Звонок на урок прекратил эту полемику. Мы с Колей уселись за свою парту, и я, взяв его тетрадь по обществоведению (своей у меня не было), написал на ней следующее двустишие: «Самый лучший в мире наш — Наш советский карандаш…» Николай, который еще в первом классе писал стихи, был крайне удивлен и поражен, а после урока, преодолев свою обычную застенчивость, обратился ко всем ребятам и сказал: «Вот послушайте, что написал Андрей. Это здорово и так же патриотично, как всем известная, не имеющая себе равных, потрясающая реклама „Нигде кроме, как в Моссельпроме!“. Молодец Андрей!» И сказал он это так проникновенно, убедительно, что спор о преимуществах иностранной продукции над нашей уже больше никогда не возобновлялся.
После этого случая Коля стал уговаривать меня начать писать стихи и преподал мне основы стихосложения: говорил о рифмах, размерах, возможной тематике. Мне понравилось это занятие, не требующее, на мой взгляд, особых усилий, и я с увлечением отдался рифмоплетству, вскоре научившись экспромтом сочинять небольшие четверостишия на любую заданную тему. Николай всегда с большим вниманием знакомился с моим «творчеством» и в очень деликатной форме, с присущей ему извиняющейся улыбкой, делал критические замечания или давал рекомендации, как лучше доработать или вообще переделать созданное мною. В большинстве случаев я был полностью согласен с ним, но реализовать его советы у меня не хватало ни знаний, ни терпения, ни самого главного — способностей.
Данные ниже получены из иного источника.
(* ===== verification/RaceLimits.v ===== *)
(** * Runs of the race check with different limits

    The limits on the passes of open loops change ranges and nothing else: two
    runs that differ in them name the same indices, fail together and find the
    same open loops.  With that, and the search for the most passes. *)

From stdpp Require Import base list strings gmap sorting.
From Stdlib Require Import ZArith Lia.
From S2P Require Import Prelude Gid Syntax Types Program Race RaceForm.
Open Scope Z_scope.
Open Scope vx_scope.

Definition same_names (s1 s2 : gmap Symbol Binding) : Prop := forall n, is_Some (s1 !! n) <-> is_Some (s2 !! n).

#[export] Instance same_names_equiv : Equivalence same_names.
Proof. split; [done|intros s t H n; by rewrite (H n)|intros s t u H1 H2 n; by rewrite (H1 n), (H2 n)]. Qed.

Record same (st1 st2 : RaceProof) : Prop := {
  sm_contracts : rp_contracts st1 = rp_contracts st2;
  sm_scopes : Forall2 same_names (rp_scopes st1) (rp_scopes st2);
  sm_open : rp_open st1 = rp_open st2;
  sm_next : rp_next_key st1 = rp_next_key st2;
  sm_error : rp_error st1 = rp_error st2;
  sm_at : rp_at st1 = rp_at st2;
}.

#[export] Instance same_equiv : Equivalence same.
Proof.
  split.
  - intros st. by split.
  - intros s t []. by split.
  - intros s t u [] []. split; try congruence. by etrans.
Qed.

Lemma same_outside_name st1 st2 n : same st1 st2 -> outside st1 n = outside st2 n.
Proof.
  intros S. unfold outside, lookup_name. induction (sm_scopes _ _ S) as [|s t ss ts Hst _ IH]; cbn; [done|]. specialize (Hst n).
  destruct (s !! n), (t !! n); try done; [destruct (proj1 Hst) as [? ?]|destruct (proj2 Hst) as [? ?]]; done.
Qed.

(** ** Pieces that keep two runs together *)

Definition lockstep (F : RaceProof -> outcome RaceProof) : Prop :=
  forall st1 st2 st1' st2', same st1 st2 -> F st1 = Returns st1' -> F st2 = Returns st2' -> same st1' st2'.

Lemma ls_ret : lockstep Returns.
Proof. by intros st1 st2 st1' st2' S [= <-] [= <-]. Qed.

Lemma ls_bind F G : lockstep F -> lockstep G -> lockstep (fun st => st ←! F st; G st).
Proof. intros HF HG st1 st2 st1' st2' S H1 H2. bindo. eapply HG; [|eassumption..]. by eapply HF. Qed.

(** A piece that changes nothing that the runs share. *)
Lemma ls_neutral F : (forall st st', F st = Returns st' -> same st st') -> lockstep F.
Proof. intros HF st1 st2 st1' st2' S H1%HF H2%HF. by rewrite <-H1, <-H2. Qed.

Lemma ls_fail why at_ : lockstep (fun st => Returns (fail why at_ st)).
Proof.
  intros st1 st2 st1' st2' S [= <-] [= <-]. unfold fail. rewrite (sm_at _ _ S), (sm_error _ _ S). destruct (rp_error st2); [done|].
  by destruct S.
Qed.

Lemma ls_outside name F G : lockstep F -> lockstep G -> lockstep (fun st => if outside st name then F st else G st).
Proof. intros HF HG st1 st2 st1' st2' S. rewrite (same_outside_name _ _ name S). destruct (outside st2 name); [by apply HF|by apply HG]. Qed.

Lemma ls_guard F : lockstep F -> lockstep (fun st => match rp_error st with Some _ => Returns st | None => F st end).
Proof. intros HF st1 st2 st1' st2' S. rewrite (sm_error _ _ S). destruct (rp_error st2); [by apply ls_ret|by apply HF]. Qed.

Lemma ls_ofold {A} (f : A -> RaceProof -> outcome RaceProof) l : (forall x, x ∈ l -> lockstep (f x)) -> lockstep (ofold f l).
Proof.
  induction l as [|x l IH]; intros H; [apply ls_ret|]. apply (ls_bind (f x) (ofold f l)); [apply H; by left|]. apply IH. intros y Hy. apply H. by right.
Qed.

Lemma ls_ofoldi {A} (f : nat -> A -> RaceProof -> outcome RaceProof) i l : (forall i x, x ∈ l -> lockstep (f i x)) -> lockstep (ofoldi f i l).
Proof.
  revert i. induction l as [|x l IH]; intros i H; [apply ls_ret|]. apply (ls_bind (f i x) (ofoldi f (S i) l)); [apply H; by left|].
  apply IH. intros j y Hy. apply H. by right.
Qed.

Lemma ls_odirect {A} (f : A -> RaceProof -> outcome RaceProof) skip kept l : (forall x, x ∈ l -> lockstep (f x)) -> lockstep (odirect f skip kept l).
Proof.
  revert kept. induction l as [|x l IH]; intros kept H; [apply ls_ret|]. cbn [odirect].
  assert (forall kept, lockstep (odirect f skip kept l)) as Hl by (intros k; apply IH; intros y Hy; apply H; by right).
  destruct (skip kept x); [apply Hl|]. apply (ls_bind (f x)); [apply H; by left|apply Hl].
Qed.

Lemma ls_record name idx write at_ : lockstep (record_element name idx write at_).
Proof.
  apply (ls_outside name (record_access name idx write at_) Returns); [|apply ls_ret].
  apply ls_neutral. intros st st' H. unfold record_access in H. bindo. injection H0 as <-. by split.
Qed.

Lemma ls_atomic arg : lockstep (fun st => Returns (atomic_arg arg st)).
Proof.
  unfold atomic_arg. destruct (passed_tensor arg) as [name|]; [|apply ls_fail].
  intros st1 st2 st1' st2' S [= <-] [= <-]. rewrite (same_outside_name _ _ name S). destruct (outside st2 name); [|done]. by destruct S.
Qed.

Lemma same_push st1 st2 : same st1 st2 -> same (push_scope st1) (push_scope st2).
Proof. intros []. split; try done. by constructor. Qed.
Lemma same_pop st1 st2 : same st1 st2 -> same (pop_scope st1) (pop_scope st2).
Proof. intros [H1 H2]. split; try done. cbn. by destruct H2. Qed.
Lemma same_pass p q st1 st2 : same st1 st2 -> same (with_pass p st1) (with_pass q st2).
Proof. by intros []. Qed.

Lemma ls_scope F : lockstep F -> lockstep (fun st => st ←! F (push_scope st); Returns (pop_scope st)).
Proof. intros HF st1 st2 st1' st2' S H1 H2. bindo. simplify_eq. apply same_pop. eapply HF; [|eassumption..]. by apply same_push. Qed.

Lemma same_bind name b1 b2 st1 st2 st1' st2' : same st1 st2 -> bind name b1 st1 = Returns st1' -> bind name b2 st2 = Returns st2' ->
  same st1' st2'.
Proof.
  intros [H1 H2 H3 H4 H5 H6]. unfold bind. destruct H2 as [|s t ss ts Hst Hss]; [done|]. intros [= <-] [= <-]. split; try done. cbn.
  constructor; [|done]. intros n. rewrite !lookup_insert_is_Some, (Hst n). done.
Qed.

Lemma open_range_same st1 st2 it key ty across full r1 r2 : rp_open st1 = rp_open st2 ->
  open_range st1 it key ty across full = Returns r1 -> open_range st2 it key ty across full = Returns r2 -> r1.2 = r2.2.
Proof.
  intros Ho. destruct it; cbn [open_range]; try (intros [= <-] [= <-]; done). intros H1 H2. bindo.
  destruct across as [at_|]; [|by simplify_eq]. destruct (int it1); [|by simplify_eq]. bindo. simplify_eq. cbn. by rewrite Ho.
Qed.

Lemma bind_index_same name it range across st1 st2 r1 r2 : same st1 st2 ->
  bind_index name it range across st1 = Returns r1 -> bind_index name it range across st2 = Returns r2 -> r1.1 = r2.1 /\ same r1.2 r2.2.
Proof.
  intros S. unfold bind_index. rewrite (sm_next _ _ S). intros H1 H2. bindo. simplify_eq. cbn [fst snd]. split; [done|].
  match goal with B1 : bind name _ _ = Returns ?u, B2 : bind name _ _ = Returns ?v |- same ?u ?v =>
    eapply same_bind; [|exact B1|exact B2]; clear B1 B2 end.
  destruct S as [S1 S2 S3 S4 S5 S6].
  repeat case_match; bindo; simplify_eq; split; try done.
  cbn. eapply open_range_same; [|eassumption|eassumption]. done.
Qed.

(** ** The walk *)

Record locked (e : PExpr) : Prop := {
  lk_expr : lockstep (expr e);
  lk_indices : lockstep (indices e);
  lk_target : forall at_, lockstep (target e at_);
  lk_borrow : forall b m sp at_, e = EBorrow b m sp -> lockstep (target b at_);
}.

Lemma ls_call name args span : (forall k, k ∈ args -> locked k) -> lockstep (fun st => expr (EFunctionCall name args span) st).
Proof.
  intros H. cbn [expr]. apply ls_guard.
  assert (lockstep (fun st => ofold expr args st)) as Hall by (apply (ls_ofold expr); intros x Hx; by apply H).
  destruct (parallel_pure_call name || is_tensor_alloc_call name || String.prefix "lanes::" name).
  - cbn [negb]. destruct (writes_first_of name); [|exact Hall].
    destruct args as [|[| | | | | | | | | | | | | | | |b m sp| | | | | | | | | | | | | | | | | | | | | |] rest]; try exact Hall.
    apply (ls_bind (target b sp) (ofold expr rest)); [eapply lk_borrow; [apply H; by left|done]|].
    apply (ls_ofold expr). intros x Hx. apply H. by right.
  - intros st1 st2 st1' st2' S. rewrite (sm_contracts _ _ S). destruct (rp_contracts st2 !! name) as [params|].
    + revert S. apply (ls_ofoldi (fun i x st => if decide (i ∈ params) then Returns (atomic_arg x st) else expr x st)).
      intros i x Hx. destruct (decide (i ∈ params)); [apply ls_atomic|by apply H].
    + revert S. apply ls_fail.
Qed.

Lemma ls_inline inputs clobbers ensures span : (forall k, k ∈ inputs -> locked k) ->
  lockstep (fun st => expr (EInlineMlir inputs clobbers ensures span) st).
Proof.
  intros H. cbn [expr]. apply ls_guard. destruct ensures as [|e ensures]; [apply ls_fail|].
  apply (ls_ofold (fun input st => match passed_tensor input with
                     | Some n => if decide (n ∈ atomic_inputs (e :: ensures)) then Returns (atomic_arg input st) else expr input st
                     | None => expr input st end)).
  intros x Hx. destruct (passed_tensor x); [|by apply H]. destruct (decide _); [apply ls_atomic|by apply H].
Qed.

Lemma ls_if c t f span : locked c -> (forall s, s ∈ t ++ default [] f -> lockstep (stmt s)) -> lockstep (fun st => expr (EIf c t f span) st).
Proof.
  intros Hc Hs. cbn [expr]. apply ls_guard. apply (ls_bind (expr c)); [apply Hc|]. intros st1 st2 st1' st2' S H1 H2. bindo.
  assert (same x2 x0) as S'.
  { eapply (ls_ofold stmt t); [intros s Hin; apply Hs, elem_of_app; by left| |eassumption..]. by apply same_push, same_pass. }
  destruct f as [f|].
  - revert H4 H2. apply (ls_scope (ofold stmt f)); [|by apply same_pass, same_pop].
    apply ls_ofold. intros s Hin. apply Hs, elem_of_app. by right.
  - simplify_eq. by apply same_pass, same_pop.
Qed.

Lemma expr_locked e : (forall k, k ∈ kid_exprs e -> locked k) -> (forall s, s ∈ kid_stmts e -> lockstep (stmt s)) ->
  lockstep (fun st => expr e st).
Proof.
  intros He Hs.
  assert (forall F, lockstep F -> lockstep (fun st => match rp_error st with Some _ => Returns st | None => F st end)) as Hg
    by (intros; by apply ls_guard).
  assert (forall x y, locked x -> locked y -> lockstep (fun st => st ←! expr x st; if second x y then Returns st else expr y st)) as Htwo.
  { intros x y Hx Hy. apply (ls_bind (expr x)); [apply Hx|]. destruct (second x y); [apply ls_ret|apply Hy]. }
  assert (forall l, (forall k, k ∈ l -> locked k) -> lockstep (fun st => odirect expr skips [] l st)) as Hdirect.
  { intros l Hl. apply (ls_odirect expr). intros x Hx. by apply Hl. }
  destruct e; cbn [kid_exprs kid_stmts] in *;
    try (apply ls_call; exact He);
    try (apply ls_if; [apply He; by left|exact Hs]);
    try (apply ls_inline; intros k Hk; apply He, elem_of_app; by left);
    cbn [expr]; apply Hg;
    try apply ls_ret; try apply ls_fail; try (apply He; by left);
    try (apply Htwo; [apply He; by left|apply He; right; by left]); try (by apply Hdirect).
  - apply ls_neutral. intros st st' [= <-]. destruct (outside st name); [|done]. by destruct (rp_whole st !! name).
  - destruct payload as [es|]; [by apply Hdirect|apply ls_ret].
  - destruct (root e1) as [name|]; [|apply Htwo; [apply He; by left|apply He; right; by left]].
    apply (ls_bind (indices e1)); [apply He; by left|]. apply (ls_bind (expr e2)); [apply He; right; by left|]. apply ls_record.
  - destruct is_mut; [apply ls_fail|apply He; by left].
  - intros st1 st2 st1' st2' S H1 H2. bindo. simplify_eq. apply same_pop.
    assert (same x1 x) as S' by (eapply (ls_ofold stmt stmts Hs); [|eassumption..]; by apply same_push).
    destruct ret as [r|]; [|by simplify_eq]. eapply (lk_expr r); [apply He; by left|exact S'|done|done].
  - apply (ls_odirect (fun f : Symbol * PExpr => expr f.2)). intros f Hf. apply He. by apply list_elem_of_fmap_2.
  - apply (ls_bind (expr e)); [apply He; by left|].
    apply (ls_ofold (fun (arm : Pattern * list PStmt) st => st ←! ofold stmt arm.2 (push_scope st); Returns (pop_scope st))).
    intros arm Harm. apply (ls_scope (ofold stmt arm.2)), ls_ofold. intros s Hin. apply Hs, flat_map_elem. by exists arm.
Qed.

Lemma target_locked e at_ : (forall k, k ∈ kid_exprs e -> locked k) -> lockstep (fun st => target e at_ st).
Proof.
  intros He. destruct e; cbn [target kid_exprs] in *; try apply ls_fail.
  - intros st1 st2 st1' st2' S [= <-] [= <-]. rewrite (same_outside_name _ _ name S). destruct (outside st2 name); [|done].
    by apply (ls_fail (WritesOutside name) at_ st1 st2).
  - apply He. by left.
  - destruct (root e1) as [name|]; [|apply ls_fail].
    apply (ls_bind (indices e1)); [apply He; by left|]. apply (ls_bind (expr e2)); [apply He; right; by left|]. apply ls_record.
Qed.

Lemma stmt_locked s : (forall e, e ∈ stmt_exprs s -> locked e) -> (forall k, k ∈ stmt_stmts s -> lockstep (stmt k)) -> lockstep (stmt s).
Proof.
  intros He Hs. assert (forall F, lockstep F -> lockstep (fun st => F (enter_statement s st))) as Hin.
  { intros F HF st1 st2 st1' st2' S. apply HF. unfold enter_statement. case_decide; [done|]. by destruct S. }
  destruct s as [n m e sp|o sp|e sp|iter iterable invs body across sp|lhs rhs sp|lhs rhs sp|e sp|invs body sp|sp|sp|sp|n sp|sp];
    cbn [stmt_exprs stmt_stmts] in *; try (apply (Hin Returns), ls_ret); try (apply (Hin (expr e)), He; by left).
  - apply (Hin (fun st => st ←! expr e st; b ←! let_binding m e st; bind n b st)). apply (ls_bind (expr e)); [apply He; by left|].
    intros st1 st2 st1' st2' S H1 H2. bindo. by eapply same_bind.
  - destruct o as [e|]; [apply (Hin (expr e)), He; by left|apply (Hin Returns), ls_ret].
  - apply (Hin (fun st => st ←! expr iterable st; r ←! bind_index iter iterable (int_range iterable) across (push_scope st);
      st ←! ofold stmt body r.2; Returns (pop_scope st))). apply (ls_bind (expr iterable)); [apply He; by left|].
    intros st1 st2 st1' st2' S H1 H2. bindo. simplify_eq. apply same_pop. eapply (ls_ofold stmt body Hs); [|eassumption..].
    eapply bind_index_same; [|eassumption..]. by apply same_push.
  - apply (Hin (fun st => st ←! target lhs sp st; expr rhs st)). apply (ls_bind (target lhs sp)); [apply He; by left|apply He; right; by left].
  - apply (Hin (fun st => st ←! target lhs sp st; st ←! expr lhs st; expr rhs st)). apply (ls_bind (target lhs sp)); [apply He; by left|].
    apply (ls_bind (expr lhs)); [apply He; by left|apply He; right; by left].
  - apply (Hin (fun st => st ←! ofold stmt body (push_scope st); Returns (pop_scope st))). by apply (ls_scope (ofold stmt body)), ls_ofold.
Qed.

Lemma walk_locked : (forall e, locked e) /\ (forall s, lockstep (stmt s)).
Proof.
  apply program_ind; [|by apply stmt_locked]. intros e He Hs. split; [by apply expr_locked| |intros; by apply target_locked|].
  - destruct e; try apply ls_ret. apply (ls_bind (indices e1)); [apply He; by left|apply He; right; by left].
  - intros b m sp at_ ->. apply He. by left.
Qed.

(** Two runs of the check find the same open loops. *)
Lemma prove_open iter it body across at_ contracts limits1 limits2 r1 r2 :
  prove iter it body across at_ contracts limits1 = Returns r1 -> prove iter it body across at_ contracts limits2 = Returns r2 ->
  rp_open r1.2 = rp_open r2.2.
Proof.
  unfold prove. intros H1 H2. bindo.
  match goal with B1 : bind_index _ _ _ _ (race_start _ limits1 _) = Returns ?u, B2 : bind_index _ _ _ _ (race_start _ limits2 _) = Returns ?v,
      O1 : ofold stmt body _ = Returns ?s, O2 : ofold stmt body (with_own (fst ?v) _) = Returns ?t |- _ =>
    assert (same (race_start contracts limits1 at_) (race_start contracts limits2 at_)) as S by done;
    destruct (bind_index_same _ _ _ _ _ _ _ _ S B1 B2) as [_ S'];
    assert (same s t) as S2 by (eapply (ls_ofold stmt body (fun x _ => proj2 walk_locked x)); [|exact O1|exact O2]; by destruct S')
  end.
  repeat match goal with H : match rp_error ?s with Some _ => _ | None => _ end = Returns _ |- _ => destruct (rp_error s) end;
    bindo; simplify_eq; apply S2.
Qed.
Lemma digits_after_hash p q d e : all_digits d = true -> all_digits e = true ->
  p +:+ String "#"%char d = q +:+ String "#"%char e -> d = e.
Proof.
  assert (forall q d e, all_digits d = true -> d = q +:+ String "#"%char e -> False) as Hno.
  { clear. intros q. induction q as [|c q IH]; intros [|d0 d] e; cbn; intros Hd [= -> ->]; cbn in Hd; [done|].
    apply andb_true_iff in Hd as [_ Hd]. by eapply IH. }
  intros Hd He. revert q. induction p as [|c p IH]; intros [|b q]; cbn.
  - by intros [= ->].
  - intros [= <- H]. destruct (Hno _ _ _ Hd H).
  - intros [= -> H]. symmetry in H. destruct (Hno _ _ _ He H).
  - intros [= -> H]. eauto.
Qed.

Lemma index_key_inj m n i j : index_key m i = index_key n j -> i = j.
Proof.
  unfold index_key. intros H. destruct (index_digits i) as (H1 & _ & H2). destruct (index_digits j) as (H3 & _ & H4).
  apply (digits_after_hash _ _ _ _ H1 H3) in H. rewrite H in H2. lia.
Qed.

Lemma parse_64_128 s z : parse_int 64 s = Some z -> parse_int 128 s = Some z.
Proof.
  unfold parse_int. assert (forall z, checked_i 64 z = Some z -> checked_i 128 z = Some z) as Hw.
  { intros y [_ Hy]%checked_i_Some. apply checked_i_Some. split; [done|]. revert Hy. unfold imin, imax. lia. }
  intros H. repeat case_match; try done; pose proof H as [<- _]%checked_i_Some; by apply Hw.
Qed.

(** ** The walk only adds *)

Definition access_in (st : RaceProof) (name : Symbol) (x : Access) : Prop :=
  exists l, assoc name (rp_accesses st) = Some l /\ x ∈ l.

Record wf (st : RaceProof) : Prop := {
  wf_ranges : forall k, is_Some (rp_ranges st !! k) -> exists name n, k = index_key name n /\ (n < rp_next_key st)%nat;
  wf_types : forall k, is_Some (rp_type_ranges st !! k) -> is_Some (rp_ranges st !! k);
  wf_accesses : keys_sorted (rp_accesses st);
}.

Record grows (st st' : RaceProof) : Prop := {
  gr_contracts : rp_contracts st' = rp_contracts st;
  gr_own : rp_own st' = rp_own st;
  gr_limits : rp_limits st' = rp_limits st;
  gr_ranges : forall k, is_Some (rp_ranges st !! k) ->
    rp_ranges st' !! k = rp_ranges st !! k /\ rp_type_ranges st' !! k = rp_type_ranges st !! k;
  gr_open : forall o, o ∈ rp_open st -> o ∈ rp_open st';
  gr_accesses : forall name x, access_in st name x -> access_in st' name x;
  gr_whole : forall name, is_Some (rp_whole st !! name) -> is_Some (rp_whole st' !! name);
  gr_error : rp_error st' = None -> rp_error st = None;
}.

#[export] Instance grows_preorder : PreOrder grows.
Proof.
  split; [by constructor|]. intros a b c [] []. constructor; try congruence; auto.
  intros k Hk. destruct (gr_ranges0 k Hk) as [E1 E2]. rewrite <-E1, <-E2. apply gr_ranges1. by rewrite E1.
Qed.

Lemma wf_not_outside st k : wf st -> is_Some (rp_ranges st !! k) -> is_outside k = false.
Proof. intros W (name & n & -> & _)%(wf_ranges _ W). apply is_outside_index. Qed.

Lemma outside_no_range st k : wf st -> is_outside k = true -> index_range st k = None.
Proof.
  intros W Ho. unfold index_range. destruct (rp_ranges st !! k) as [r|] eqn:E.
  - by rewrite (wf_not_outside st k W) in Ho.
  - apply eq_None_not_Some. intros H%(wf_types _ W). by apply eq_None_not_Some in E.
Qed.

Lemma grows_index_range st st' k : grows st st' -> is_Some (rp_ranges st !! k) -> index_range st' k = index_range st k.
Proof. intros G [E1 E2]%(gr_ranges _ _ G). unfold index_range. by rewrite E1, E2. Qed.

Lemma grows_index_valid st st' k v : grows st st' -> is_Some (rp_ranges st !! k) -> index_valid st k v -> index_valid st' k v.
Proof. intros G [E1 E2]%(gr_ranges _ _ G). unfold index_valid. by rewrite E1, E2. Qed.

Lemma index_fresh st name : wf st -> rp_ranges st !! index_key name (rp_next_key st) = None.
Proof.
  intros W. apply eq_None_not_Some. intros (name' & n & E & H)%(wf_ranges _ W). apply index_key_inj in E. lia.
Qed.

(** ** Forms and values *)

(** The key of a form stands for an index of the pass. *)
Definition key_ok (st : RaceProof) (rho : Valuation) (ty : ElementType) (k : string) : Prop :=
  is_Some (rp_ranges st !! k) /\ index_valid st k (rho k) /\ (index_range st k = None -> typed ty (rho k)).

Record form_ok (st : RaceProof) (rho : Valuation) (f : Affine) (ty : ElementType) (taint : bool) : Prop := {
  fo_sorted : keys_sorted (terms f);
  fo_keys : forall k, k ∈ form_keys f -> is_outside k = false -> key_ok st rho ty k;
  fo_taint : taint = false -> forall k, k ∈ form_keys f -> is_outside k = false;
}.

(** The form of a value that is not an integer has a part from outside. *)
Definition from_outside (f : Affine) : Prop :=
  Forall (fun e : string * Z => e.2 <> 0) (terms f) /\ exists k, k ∈ form_keys f /\ is_outside k = true.

Definition of_type (ty : option ElementType) (t : ElementType) : Prop := forall t', ty = Some t' -> t = t'.

Definition binding_agrees (st : RaceProof) (rho : Valuation) (b : Binding) (x : Val) : Prop :=
  (forall v t k, x = VInt v t k -> typed t v) /\
  match b, x with
  | BIndex key ty, VInt v t taint =>
      v = rho key /\ taint = false /\ key_ok st rho t key /\ of_type ty t
  | BIndex _ _, _ => False
  | BValue f ty, VInt v t taint => v = form_value rho f /\ form_ok st rho f t taint /\ of_type ty t
  | BValue f _, VOther => from_outside f
  | BValue _ _, VMut => False
  | (BTensor | BOther), _ => True
  end.

Definition lookup_agrees (st : RaceProof) (rho : Valuation) (b : option Binding) (x : option Val) : Prop :=
  match b, x with
  | None, None => True
  | Some b, Some x => binding_agrees st rho b x
  | _, _ => False
  end.

Section sound.
Context (outs : Symbol -> option (Z * ElementType)) (contracts : gmap Symbol (list nat)) (ends : list LargestEnd).
(** The values from outside by key. *)
Context (base : Valuation) (Hbase : forall n v ty, outs n = Some (v, ty) -> base (outside_key n) = v).

Abbreviation eval := (eval outs false).
Abbreviation unknown := (unknown outs).

Definition outside_agrees (rho : Valuation) : Prop := forall k, is_outside k = true -> rho k = base k.

(** The names in scope. *)
Record sees (st : RaceProof) (rho : Valuation) (env : Env) : Prop := {
  se_wf : wf st;
  se_out : outside_agrees rho;
  se_names : forall n, lookup_agrees st rho (lookup_name st n) (env_lookup env n);
}.

Lemma result_of_typed ty taint r v : result_of false ty taint r v -> typed ty v.
Proof. intros [[H ->]|(_ & _ & H & _)]; done. Qed.

Lemma eval_typed st rho env e v ty taint : sees st rho env -> eval env e v ty taint -> typed ty v.
Proof.
  intros S. destruct e; cbn; try done; try (intros [_ H]; exact H).
  - pose proof (se_names _ _ _ S name) as Hn. destruct (env_lookup env name) as [[v' ty' k'| |]|]; try done.
    + intros (-> & -> & ->). destruct (lookup_name st name); [|done]. destruct Hn as [Hn _]. by eapply Hn.
    + by intros (_ & _ & H).
  - destruct operand_ty as [t|]; [|done]. intros [-> H]. destruct op; try exact H;
      destruct H as (v1 & t1 & v2 & t2 & _ & _ & _ & r & _ & H); by eapply result_of_typed.
  - destruct op; [done| |done]. intros (v1 & _ & H). by eapply result_of_typed.
  - intros (_ & [(v1 & t1 & _ & _ & H)|(_ & _ & H)]); [by eapply result_of_typed|done].
Qed.
(* ===== verification/Smt.v ===== *)
(** * Scripts of an SMT solver

    The compiler writes its proof obligations as SMT-LIB text and reads the lines
    that [z3] prints.  Here are the text of the forms it writes, the reading of
    such text, what the assertions of a script mean, and the class [Z3] with what
    the documentation of SMT-LIB says of a solver: an [unsat] or [sat] for a
    well-formed script is true. *)

From stdpp Require Import base functions list strings gmap.
From Stdlib Require Import ZArith Lia Ascii.
From S2P Require Import Prelude.
Open Scope Z_scope.
Open Scope vx_scope.

(** ** Forms and their text *)

Inductive sexp : Type :=
| Word (w : string)
| Form (l : list sexp).

Section sexp_ind'.
Variable P : sexp -> Prop.
Hypothesis word : forall w, P (Word w).
Hypothesis form : forall l, Forall P l -> P (Form l).

Fixpoint sexp_ind' (s : sexp) : P s :=
  match s with
  | Word w => word w
  | Form l => form l ((fix all l := match l return Forall P l with [] => Forall_nil_2 P | x :: l => Forall_cons_2 P x l (sexp_ind' x) (all l) end) l)
  end.
End sexp_ind'.

(** [join(" ")]. *)
Fixpoint spaced (l : list string) : string :=
  match l with
  | [] => ""
  | [x] => x
  | x :: l => x +:+ " " +:+ spaced l
  end.

Fixpoint show (s : sexp) : string :=
  match s with
  | Word w => w
  | Form l => "(" +:+ spaced (show <$> l) +:+ ")"
  end.

(** ** Reading text *)

Inductive token : Type := Open | Close | Tok (w : string).

Inductive mode : Type := Between | InWord (w : string) | InQuote (w : string).

Definition snoc (w : string) (c : ascii) : string := w +:+ String c "".

Definition is_space (c : ascii) : bool := Ascii.eqb c " " || Ascii.eqb c "010".
Definition bar : ascii := "|".

Fixpoint tokens (m : mode) (s : string) : option (list token) :=
  match s with
  | EmptyString => match m with Between => Some [] | InWord w => Some [Tok w] | InQuote _ => None end
  | String c s =>
      match m with
      | Between =>
          if Ascii.eqb c "(" then cons Open <$> tokens Between s
          else if Ascii.eqb c ")" then cons Close <$> tokens Between s
          else if is_space c then tokens Between s
          else if Ascii.eqb c bar then tokens (InQuote (String c "")) s
          else tokens (InWord (String c "")) s
      | InWord w =>
          if Ascii.eqb c "(" then (fun l => Tok w :: Open :: l) <$> tokens Between s
          else if Ascii.eqb c ")" then (fun l => Tok w :: Close :: l) <$> tokens Between s
          else if is_space c then cons (Tok w) <$> tokens Between s
          else tokens (InWord (snoc w c)) s
      | InQuote w =>
          if Ascii.eqb c bar then cons (Tok (snoc w c)) <$> tokens Between s
          else tokens (InQuote (snoc w c)) s
      end
  end.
Однако я до сих пор бережно храню эти «пробы пера» с его пометками, так же как и его рукописные стихи с 1927 по 1979 год с моими репликами на некоторых из них. Ведь в продолжение всей жизни мы интенсивно переписывались, особенно когда оказывались в разных концах страны, причем большинство этих писем было в стихотворной форме. В этой связи не могу не упомянуть о так называемой поэме десяти писем (1937–1940 годы), целиком состоящей из соответствующего количества стихотворных посланий Коли ко мне и моих ответных стихов к нему. Эта поэма не была напечатана ни в одном из его сборников, но отдельные написанные им отрывки из упомянутой переписки были им потом использованы в других его стихотворениях, напечатанных в разных местах.